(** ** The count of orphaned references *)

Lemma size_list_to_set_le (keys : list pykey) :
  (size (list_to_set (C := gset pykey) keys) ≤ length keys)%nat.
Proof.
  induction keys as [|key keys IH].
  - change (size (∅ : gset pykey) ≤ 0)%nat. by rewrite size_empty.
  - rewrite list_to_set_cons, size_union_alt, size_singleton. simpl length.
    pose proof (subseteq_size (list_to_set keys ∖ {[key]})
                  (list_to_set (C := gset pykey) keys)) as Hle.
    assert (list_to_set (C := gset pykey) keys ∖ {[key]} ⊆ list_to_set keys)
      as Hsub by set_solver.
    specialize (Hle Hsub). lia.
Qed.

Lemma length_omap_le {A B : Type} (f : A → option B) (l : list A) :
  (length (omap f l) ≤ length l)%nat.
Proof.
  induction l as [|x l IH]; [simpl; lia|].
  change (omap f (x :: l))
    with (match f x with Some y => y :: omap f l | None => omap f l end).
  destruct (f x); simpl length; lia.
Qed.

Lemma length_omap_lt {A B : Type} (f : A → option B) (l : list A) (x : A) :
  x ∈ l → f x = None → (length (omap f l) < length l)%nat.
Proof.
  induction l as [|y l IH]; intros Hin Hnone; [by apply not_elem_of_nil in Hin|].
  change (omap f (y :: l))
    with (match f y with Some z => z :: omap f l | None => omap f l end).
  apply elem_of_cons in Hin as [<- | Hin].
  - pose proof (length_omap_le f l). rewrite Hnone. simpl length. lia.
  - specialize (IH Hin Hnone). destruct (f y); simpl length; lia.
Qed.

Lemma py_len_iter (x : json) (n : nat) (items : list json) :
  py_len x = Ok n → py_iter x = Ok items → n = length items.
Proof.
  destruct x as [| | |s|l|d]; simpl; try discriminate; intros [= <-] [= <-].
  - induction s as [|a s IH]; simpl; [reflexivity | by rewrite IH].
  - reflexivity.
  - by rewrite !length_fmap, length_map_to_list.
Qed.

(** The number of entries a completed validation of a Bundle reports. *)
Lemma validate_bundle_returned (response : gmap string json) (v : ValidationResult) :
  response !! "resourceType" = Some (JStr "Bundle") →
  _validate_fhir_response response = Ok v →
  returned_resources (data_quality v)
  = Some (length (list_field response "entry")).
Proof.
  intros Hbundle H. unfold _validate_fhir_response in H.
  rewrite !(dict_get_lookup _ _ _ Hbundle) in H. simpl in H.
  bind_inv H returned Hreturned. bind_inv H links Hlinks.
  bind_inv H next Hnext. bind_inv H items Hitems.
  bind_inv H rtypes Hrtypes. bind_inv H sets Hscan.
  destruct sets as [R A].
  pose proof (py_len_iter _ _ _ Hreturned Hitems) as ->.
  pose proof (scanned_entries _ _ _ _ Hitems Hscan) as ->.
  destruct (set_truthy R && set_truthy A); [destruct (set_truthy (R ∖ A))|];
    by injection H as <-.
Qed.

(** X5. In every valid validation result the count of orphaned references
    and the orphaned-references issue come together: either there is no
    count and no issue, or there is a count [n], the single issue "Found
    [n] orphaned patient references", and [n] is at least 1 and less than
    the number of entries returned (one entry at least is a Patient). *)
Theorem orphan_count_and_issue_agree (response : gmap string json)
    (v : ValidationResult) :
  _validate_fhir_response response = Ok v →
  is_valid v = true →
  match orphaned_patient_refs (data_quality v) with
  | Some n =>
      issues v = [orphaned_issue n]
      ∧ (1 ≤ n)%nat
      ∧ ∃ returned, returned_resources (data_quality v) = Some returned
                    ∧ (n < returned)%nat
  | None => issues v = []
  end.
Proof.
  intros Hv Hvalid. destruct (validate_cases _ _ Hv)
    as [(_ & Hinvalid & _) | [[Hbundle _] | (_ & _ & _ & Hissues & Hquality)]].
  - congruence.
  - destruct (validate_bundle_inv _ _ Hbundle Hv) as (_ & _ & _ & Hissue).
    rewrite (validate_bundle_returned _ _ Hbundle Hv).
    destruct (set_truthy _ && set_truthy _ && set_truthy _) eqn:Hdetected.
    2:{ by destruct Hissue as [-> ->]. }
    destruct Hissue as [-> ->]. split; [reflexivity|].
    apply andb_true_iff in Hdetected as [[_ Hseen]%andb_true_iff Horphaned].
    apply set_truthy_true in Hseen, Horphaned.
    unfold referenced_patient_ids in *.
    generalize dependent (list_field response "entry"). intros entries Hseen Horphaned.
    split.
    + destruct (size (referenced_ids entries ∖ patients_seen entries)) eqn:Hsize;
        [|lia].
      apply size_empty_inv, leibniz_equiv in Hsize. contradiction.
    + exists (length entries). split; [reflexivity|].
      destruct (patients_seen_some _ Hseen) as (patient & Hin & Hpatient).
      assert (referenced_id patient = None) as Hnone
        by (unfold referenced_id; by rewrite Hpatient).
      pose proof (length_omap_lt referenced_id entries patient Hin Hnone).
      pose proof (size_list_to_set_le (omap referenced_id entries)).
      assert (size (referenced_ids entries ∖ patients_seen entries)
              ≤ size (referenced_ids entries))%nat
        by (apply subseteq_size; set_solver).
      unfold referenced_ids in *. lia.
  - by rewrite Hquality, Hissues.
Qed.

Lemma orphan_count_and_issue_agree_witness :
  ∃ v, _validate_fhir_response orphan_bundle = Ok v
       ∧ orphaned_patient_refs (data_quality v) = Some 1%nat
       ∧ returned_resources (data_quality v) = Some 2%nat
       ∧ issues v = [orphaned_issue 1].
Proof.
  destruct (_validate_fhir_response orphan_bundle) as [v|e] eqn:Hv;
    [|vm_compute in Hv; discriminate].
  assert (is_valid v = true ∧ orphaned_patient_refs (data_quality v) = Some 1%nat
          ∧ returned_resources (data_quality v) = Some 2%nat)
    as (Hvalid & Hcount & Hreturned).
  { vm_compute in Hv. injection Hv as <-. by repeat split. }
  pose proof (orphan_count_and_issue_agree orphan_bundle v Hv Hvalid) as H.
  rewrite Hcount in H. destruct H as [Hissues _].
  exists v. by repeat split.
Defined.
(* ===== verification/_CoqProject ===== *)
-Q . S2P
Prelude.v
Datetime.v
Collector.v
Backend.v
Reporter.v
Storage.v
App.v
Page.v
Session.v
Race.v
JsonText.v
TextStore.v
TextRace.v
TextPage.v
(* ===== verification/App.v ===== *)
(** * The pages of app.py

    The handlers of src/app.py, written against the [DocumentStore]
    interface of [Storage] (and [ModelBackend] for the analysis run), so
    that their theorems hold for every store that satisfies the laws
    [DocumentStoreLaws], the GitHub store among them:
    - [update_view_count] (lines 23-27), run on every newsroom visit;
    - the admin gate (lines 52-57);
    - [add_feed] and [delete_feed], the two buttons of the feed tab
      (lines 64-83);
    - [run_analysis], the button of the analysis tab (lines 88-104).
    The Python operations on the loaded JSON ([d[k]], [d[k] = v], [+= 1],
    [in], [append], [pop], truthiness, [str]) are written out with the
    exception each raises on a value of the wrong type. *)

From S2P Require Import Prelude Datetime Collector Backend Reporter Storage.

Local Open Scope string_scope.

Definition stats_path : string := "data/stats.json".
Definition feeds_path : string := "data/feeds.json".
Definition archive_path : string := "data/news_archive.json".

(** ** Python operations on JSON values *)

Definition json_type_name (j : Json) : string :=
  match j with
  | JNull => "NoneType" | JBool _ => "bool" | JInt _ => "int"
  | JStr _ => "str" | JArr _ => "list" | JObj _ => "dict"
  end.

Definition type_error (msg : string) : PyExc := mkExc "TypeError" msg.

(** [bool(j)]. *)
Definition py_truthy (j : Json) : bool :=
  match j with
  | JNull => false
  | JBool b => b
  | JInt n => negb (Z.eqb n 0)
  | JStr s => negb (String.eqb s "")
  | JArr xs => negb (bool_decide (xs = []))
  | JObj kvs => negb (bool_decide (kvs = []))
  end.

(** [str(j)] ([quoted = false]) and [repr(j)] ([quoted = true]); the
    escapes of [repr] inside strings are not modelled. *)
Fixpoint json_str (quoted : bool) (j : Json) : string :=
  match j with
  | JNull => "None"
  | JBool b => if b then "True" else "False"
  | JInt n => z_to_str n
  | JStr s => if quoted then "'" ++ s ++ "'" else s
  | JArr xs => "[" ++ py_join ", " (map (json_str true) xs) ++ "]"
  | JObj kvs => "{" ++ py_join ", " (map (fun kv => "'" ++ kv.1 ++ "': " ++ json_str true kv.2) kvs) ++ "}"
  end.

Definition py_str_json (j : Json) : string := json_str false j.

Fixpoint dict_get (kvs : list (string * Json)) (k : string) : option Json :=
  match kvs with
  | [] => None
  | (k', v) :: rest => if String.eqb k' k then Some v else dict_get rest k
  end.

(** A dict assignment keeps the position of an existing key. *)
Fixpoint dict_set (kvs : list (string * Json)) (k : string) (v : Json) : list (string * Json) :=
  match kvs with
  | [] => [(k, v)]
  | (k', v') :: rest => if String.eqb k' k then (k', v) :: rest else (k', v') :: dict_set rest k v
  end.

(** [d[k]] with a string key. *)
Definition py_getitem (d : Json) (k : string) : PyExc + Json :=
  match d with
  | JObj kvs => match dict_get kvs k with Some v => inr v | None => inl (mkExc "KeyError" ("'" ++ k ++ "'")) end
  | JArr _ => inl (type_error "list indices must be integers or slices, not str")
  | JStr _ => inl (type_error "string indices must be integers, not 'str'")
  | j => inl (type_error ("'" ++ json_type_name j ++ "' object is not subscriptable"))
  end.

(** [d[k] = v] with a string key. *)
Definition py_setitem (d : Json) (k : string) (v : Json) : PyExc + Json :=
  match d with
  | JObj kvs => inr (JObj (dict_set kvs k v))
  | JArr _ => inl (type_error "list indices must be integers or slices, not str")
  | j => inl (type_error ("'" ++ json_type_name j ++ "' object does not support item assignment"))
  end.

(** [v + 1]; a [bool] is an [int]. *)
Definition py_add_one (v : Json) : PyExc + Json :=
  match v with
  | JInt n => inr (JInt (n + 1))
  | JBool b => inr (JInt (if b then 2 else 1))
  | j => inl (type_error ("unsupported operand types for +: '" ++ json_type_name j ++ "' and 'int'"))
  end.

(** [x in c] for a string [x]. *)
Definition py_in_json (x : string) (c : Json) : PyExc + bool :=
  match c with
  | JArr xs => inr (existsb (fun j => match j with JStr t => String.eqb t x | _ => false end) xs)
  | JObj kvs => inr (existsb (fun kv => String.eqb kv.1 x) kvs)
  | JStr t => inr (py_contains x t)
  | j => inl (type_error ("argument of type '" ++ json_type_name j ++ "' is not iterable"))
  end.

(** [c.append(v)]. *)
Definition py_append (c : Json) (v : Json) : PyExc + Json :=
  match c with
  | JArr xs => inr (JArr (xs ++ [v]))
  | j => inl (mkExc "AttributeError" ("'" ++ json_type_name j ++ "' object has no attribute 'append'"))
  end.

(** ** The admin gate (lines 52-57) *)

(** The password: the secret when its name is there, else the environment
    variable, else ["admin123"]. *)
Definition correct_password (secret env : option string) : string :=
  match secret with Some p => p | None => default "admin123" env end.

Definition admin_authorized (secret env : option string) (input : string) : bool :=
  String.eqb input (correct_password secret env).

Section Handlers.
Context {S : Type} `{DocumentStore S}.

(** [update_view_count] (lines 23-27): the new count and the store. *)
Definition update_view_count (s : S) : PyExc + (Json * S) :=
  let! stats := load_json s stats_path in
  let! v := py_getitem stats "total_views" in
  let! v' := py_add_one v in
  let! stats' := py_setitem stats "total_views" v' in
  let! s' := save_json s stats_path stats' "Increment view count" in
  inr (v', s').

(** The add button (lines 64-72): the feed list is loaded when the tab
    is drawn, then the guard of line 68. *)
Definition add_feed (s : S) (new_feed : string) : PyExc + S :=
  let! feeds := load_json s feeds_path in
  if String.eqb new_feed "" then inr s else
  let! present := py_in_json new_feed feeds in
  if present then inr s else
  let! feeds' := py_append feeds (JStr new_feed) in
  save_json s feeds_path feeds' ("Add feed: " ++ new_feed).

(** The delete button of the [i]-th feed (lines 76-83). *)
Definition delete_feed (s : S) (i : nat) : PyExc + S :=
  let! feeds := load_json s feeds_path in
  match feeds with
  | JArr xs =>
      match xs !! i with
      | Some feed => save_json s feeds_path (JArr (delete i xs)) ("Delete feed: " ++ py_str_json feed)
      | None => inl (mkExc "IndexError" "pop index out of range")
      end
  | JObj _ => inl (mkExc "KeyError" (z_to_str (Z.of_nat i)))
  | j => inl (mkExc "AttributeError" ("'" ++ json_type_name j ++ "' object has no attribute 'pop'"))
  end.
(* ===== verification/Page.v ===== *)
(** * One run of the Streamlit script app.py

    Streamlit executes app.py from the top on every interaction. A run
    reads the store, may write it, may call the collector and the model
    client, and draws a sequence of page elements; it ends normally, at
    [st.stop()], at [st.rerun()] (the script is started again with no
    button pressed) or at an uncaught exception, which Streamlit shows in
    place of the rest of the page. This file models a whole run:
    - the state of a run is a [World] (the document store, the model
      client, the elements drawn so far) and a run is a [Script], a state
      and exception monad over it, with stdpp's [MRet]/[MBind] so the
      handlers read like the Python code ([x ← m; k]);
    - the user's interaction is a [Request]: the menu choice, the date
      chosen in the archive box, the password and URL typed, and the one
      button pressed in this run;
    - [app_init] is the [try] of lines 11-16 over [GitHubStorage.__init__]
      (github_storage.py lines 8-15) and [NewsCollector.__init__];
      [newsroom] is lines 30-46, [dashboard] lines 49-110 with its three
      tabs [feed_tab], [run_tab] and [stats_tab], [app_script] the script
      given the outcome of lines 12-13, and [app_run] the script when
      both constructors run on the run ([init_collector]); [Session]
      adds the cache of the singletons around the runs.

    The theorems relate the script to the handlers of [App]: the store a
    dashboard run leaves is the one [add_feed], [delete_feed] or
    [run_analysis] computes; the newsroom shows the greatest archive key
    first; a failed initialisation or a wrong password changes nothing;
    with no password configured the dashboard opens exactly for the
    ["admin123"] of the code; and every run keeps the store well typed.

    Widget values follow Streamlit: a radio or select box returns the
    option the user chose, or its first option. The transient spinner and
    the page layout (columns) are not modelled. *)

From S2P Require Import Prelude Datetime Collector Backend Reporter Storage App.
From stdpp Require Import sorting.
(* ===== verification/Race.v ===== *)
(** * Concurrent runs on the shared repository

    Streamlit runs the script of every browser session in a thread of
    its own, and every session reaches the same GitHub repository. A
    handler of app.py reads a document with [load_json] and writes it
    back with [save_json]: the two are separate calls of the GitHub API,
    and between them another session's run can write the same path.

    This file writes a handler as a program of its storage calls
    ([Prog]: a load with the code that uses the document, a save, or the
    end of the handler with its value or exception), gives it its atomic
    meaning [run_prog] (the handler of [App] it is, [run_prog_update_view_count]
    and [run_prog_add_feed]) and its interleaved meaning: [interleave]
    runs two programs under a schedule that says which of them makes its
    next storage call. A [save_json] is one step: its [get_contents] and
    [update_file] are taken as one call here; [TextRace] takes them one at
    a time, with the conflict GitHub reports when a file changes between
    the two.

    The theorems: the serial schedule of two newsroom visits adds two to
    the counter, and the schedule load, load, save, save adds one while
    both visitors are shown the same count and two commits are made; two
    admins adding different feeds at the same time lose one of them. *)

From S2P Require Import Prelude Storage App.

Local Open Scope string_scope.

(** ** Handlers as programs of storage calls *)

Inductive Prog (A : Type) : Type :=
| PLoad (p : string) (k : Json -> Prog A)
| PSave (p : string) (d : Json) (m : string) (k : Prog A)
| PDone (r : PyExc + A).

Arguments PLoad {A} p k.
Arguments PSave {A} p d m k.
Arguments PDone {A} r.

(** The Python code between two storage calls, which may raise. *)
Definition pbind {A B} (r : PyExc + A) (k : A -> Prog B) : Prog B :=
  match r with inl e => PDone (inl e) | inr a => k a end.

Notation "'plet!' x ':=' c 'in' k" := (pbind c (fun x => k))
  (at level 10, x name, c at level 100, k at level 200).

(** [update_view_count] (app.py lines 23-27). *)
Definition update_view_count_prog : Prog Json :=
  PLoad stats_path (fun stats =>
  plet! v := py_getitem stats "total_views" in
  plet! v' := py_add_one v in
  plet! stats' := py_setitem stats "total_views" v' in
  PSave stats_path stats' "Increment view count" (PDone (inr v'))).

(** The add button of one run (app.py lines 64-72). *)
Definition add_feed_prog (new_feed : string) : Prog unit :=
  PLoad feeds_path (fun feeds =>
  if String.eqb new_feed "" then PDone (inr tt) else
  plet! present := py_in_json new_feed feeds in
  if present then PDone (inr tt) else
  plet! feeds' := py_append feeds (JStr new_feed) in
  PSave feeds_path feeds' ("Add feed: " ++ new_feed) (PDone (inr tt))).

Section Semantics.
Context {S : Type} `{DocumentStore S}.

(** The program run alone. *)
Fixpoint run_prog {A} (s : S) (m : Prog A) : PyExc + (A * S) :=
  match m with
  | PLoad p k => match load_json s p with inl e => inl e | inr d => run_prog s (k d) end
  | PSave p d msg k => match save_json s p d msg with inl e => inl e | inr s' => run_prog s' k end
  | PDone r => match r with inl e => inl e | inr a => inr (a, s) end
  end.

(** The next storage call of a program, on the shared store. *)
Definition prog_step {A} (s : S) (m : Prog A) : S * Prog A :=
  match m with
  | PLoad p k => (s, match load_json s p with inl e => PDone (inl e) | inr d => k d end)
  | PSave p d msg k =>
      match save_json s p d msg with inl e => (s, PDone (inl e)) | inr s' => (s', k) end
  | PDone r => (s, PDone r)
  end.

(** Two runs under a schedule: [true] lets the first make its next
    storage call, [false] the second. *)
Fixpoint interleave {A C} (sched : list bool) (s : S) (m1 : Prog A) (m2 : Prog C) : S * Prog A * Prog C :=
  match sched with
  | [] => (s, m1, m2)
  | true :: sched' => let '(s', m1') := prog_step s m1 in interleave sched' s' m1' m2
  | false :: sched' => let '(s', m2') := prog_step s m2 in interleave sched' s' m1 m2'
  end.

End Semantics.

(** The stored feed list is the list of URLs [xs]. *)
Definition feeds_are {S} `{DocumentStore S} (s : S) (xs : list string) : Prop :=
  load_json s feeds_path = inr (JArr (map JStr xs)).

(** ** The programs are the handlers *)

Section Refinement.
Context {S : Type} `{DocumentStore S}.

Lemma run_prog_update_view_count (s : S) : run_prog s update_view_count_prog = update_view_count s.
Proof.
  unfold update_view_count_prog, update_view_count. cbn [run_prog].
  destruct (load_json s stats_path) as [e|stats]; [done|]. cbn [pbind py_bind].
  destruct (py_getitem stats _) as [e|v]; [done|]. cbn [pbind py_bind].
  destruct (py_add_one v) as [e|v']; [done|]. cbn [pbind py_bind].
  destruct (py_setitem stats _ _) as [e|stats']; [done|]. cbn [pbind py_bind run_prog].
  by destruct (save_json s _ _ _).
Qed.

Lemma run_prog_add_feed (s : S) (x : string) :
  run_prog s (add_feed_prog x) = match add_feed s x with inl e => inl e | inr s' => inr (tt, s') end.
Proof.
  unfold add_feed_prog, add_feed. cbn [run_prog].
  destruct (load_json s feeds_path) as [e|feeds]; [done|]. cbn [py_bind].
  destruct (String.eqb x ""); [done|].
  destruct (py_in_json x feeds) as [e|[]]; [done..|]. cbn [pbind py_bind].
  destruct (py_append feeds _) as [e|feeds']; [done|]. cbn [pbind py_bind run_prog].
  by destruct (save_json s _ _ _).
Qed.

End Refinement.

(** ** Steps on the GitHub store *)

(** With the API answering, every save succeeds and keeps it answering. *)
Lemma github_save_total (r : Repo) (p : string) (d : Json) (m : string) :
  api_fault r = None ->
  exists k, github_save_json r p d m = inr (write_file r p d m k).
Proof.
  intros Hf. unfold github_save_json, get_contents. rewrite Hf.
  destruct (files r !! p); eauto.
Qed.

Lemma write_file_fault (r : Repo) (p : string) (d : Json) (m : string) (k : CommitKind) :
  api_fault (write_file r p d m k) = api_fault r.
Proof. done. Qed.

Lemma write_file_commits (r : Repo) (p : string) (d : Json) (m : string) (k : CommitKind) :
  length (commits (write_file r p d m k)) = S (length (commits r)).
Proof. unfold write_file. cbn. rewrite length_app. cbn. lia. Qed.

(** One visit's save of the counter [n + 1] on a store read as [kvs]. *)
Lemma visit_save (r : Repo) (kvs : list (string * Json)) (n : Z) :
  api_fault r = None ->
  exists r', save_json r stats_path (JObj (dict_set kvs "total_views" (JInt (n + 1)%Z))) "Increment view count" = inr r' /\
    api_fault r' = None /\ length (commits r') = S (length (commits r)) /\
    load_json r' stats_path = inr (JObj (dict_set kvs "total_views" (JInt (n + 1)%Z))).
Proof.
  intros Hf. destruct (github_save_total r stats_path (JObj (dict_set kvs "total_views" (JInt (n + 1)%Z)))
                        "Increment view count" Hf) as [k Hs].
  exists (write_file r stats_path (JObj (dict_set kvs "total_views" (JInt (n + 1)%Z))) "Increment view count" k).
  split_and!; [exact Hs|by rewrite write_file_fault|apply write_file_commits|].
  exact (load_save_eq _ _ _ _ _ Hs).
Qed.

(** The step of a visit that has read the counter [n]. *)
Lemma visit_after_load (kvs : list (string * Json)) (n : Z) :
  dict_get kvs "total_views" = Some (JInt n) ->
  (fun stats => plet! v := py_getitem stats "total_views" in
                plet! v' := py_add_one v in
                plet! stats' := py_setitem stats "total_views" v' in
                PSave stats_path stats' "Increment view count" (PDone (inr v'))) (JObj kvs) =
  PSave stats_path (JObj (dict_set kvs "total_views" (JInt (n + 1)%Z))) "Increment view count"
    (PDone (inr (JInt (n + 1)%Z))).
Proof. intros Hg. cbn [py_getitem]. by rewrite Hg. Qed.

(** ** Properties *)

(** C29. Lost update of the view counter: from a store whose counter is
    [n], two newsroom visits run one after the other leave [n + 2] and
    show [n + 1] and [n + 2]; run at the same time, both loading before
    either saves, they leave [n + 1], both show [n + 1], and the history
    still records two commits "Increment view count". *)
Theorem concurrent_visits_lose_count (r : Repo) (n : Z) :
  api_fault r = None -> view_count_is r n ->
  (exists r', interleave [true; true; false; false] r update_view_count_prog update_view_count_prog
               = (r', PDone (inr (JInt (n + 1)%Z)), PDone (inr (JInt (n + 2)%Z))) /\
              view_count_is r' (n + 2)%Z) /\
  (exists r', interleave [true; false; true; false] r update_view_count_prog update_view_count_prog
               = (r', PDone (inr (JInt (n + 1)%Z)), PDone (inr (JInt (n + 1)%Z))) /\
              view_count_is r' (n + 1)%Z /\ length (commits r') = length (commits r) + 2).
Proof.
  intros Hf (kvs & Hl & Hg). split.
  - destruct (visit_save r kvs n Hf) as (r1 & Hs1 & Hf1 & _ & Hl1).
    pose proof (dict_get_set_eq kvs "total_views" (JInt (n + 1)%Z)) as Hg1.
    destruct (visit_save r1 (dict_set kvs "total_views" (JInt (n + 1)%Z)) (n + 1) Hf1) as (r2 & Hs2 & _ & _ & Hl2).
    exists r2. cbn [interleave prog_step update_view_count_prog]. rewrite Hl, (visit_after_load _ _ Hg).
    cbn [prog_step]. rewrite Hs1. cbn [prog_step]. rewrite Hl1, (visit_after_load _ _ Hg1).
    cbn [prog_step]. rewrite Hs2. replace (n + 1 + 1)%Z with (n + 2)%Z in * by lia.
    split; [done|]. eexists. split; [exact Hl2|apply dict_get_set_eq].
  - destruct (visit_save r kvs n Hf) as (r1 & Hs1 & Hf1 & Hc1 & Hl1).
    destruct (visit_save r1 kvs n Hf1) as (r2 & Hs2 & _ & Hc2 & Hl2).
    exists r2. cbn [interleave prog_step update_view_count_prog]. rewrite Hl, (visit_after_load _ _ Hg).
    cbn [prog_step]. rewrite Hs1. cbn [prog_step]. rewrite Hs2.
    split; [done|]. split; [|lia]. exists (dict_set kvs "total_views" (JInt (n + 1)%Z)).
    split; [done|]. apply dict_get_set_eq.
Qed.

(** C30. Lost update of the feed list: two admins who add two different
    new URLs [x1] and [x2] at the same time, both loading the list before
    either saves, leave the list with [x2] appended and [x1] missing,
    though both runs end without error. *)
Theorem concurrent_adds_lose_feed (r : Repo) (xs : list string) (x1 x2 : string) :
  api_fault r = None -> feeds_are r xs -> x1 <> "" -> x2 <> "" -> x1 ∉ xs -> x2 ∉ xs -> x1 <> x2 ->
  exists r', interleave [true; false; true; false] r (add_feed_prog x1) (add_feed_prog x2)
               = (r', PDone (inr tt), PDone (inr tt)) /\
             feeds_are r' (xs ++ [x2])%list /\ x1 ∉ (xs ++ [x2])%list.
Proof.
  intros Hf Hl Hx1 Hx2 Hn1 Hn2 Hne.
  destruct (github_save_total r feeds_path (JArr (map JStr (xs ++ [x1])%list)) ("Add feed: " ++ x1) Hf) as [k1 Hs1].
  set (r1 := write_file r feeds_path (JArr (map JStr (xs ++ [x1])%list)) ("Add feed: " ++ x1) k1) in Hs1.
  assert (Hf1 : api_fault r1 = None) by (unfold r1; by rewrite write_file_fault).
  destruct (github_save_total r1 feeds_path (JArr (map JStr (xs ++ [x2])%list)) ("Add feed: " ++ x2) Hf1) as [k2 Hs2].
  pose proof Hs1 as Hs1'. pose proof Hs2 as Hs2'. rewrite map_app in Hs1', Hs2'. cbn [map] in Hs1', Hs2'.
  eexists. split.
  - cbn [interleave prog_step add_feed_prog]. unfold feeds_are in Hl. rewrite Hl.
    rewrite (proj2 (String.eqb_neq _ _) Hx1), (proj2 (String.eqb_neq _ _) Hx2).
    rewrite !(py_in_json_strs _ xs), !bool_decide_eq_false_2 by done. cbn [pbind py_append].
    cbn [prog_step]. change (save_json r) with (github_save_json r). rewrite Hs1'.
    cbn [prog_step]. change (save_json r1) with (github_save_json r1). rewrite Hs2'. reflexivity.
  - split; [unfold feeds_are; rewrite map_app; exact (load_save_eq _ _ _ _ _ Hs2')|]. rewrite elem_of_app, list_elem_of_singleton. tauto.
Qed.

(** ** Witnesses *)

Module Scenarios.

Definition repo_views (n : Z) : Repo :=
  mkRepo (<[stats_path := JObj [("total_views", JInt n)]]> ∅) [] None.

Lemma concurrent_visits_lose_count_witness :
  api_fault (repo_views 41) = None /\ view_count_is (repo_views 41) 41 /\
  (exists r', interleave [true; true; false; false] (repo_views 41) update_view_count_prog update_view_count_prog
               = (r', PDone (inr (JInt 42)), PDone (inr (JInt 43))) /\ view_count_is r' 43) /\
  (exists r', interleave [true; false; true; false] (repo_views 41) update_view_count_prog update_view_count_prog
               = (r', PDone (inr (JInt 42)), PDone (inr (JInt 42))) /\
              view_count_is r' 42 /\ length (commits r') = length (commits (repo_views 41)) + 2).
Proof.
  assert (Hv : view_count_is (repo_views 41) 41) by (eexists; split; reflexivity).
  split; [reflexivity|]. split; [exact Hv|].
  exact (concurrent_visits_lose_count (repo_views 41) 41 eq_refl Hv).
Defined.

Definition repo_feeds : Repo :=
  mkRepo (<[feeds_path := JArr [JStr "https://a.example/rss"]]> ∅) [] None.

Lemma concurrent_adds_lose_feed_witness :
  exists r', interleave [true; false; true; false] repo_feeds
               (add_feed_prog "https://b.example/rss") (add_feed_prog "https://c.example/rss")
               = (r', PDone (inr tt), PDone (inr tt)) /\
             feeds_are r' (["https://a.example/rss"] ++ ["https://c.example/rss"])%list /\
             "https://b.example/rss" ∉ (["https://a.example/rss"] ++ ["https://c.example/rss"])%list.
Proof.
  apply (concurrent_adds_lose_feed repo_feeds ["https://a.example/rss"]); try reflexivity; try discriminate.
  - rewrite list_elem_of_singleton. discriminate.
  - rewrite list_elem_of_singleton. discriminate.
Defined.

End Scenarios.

______

**What to work on**.
Look back at the data above. Transcribe exactly the lines starting at the line that contains "Definition add_feed_prog (new_feed" and ending at the line that contains "plet! feeds' := py_append".

**Solution to the problem**.
Definition add_feed_prog (new_feed : string) : Prog unit :=
  PLoad feeds_path (fun feeds =>
  if String.eqb new_feed "" then PDone (inr tt) else
  plet! present := py_in_json new_feed feeds in
  if present then PDone (inr tt) else
  plet! feeds' := py_append feeds (JStr new_feed) in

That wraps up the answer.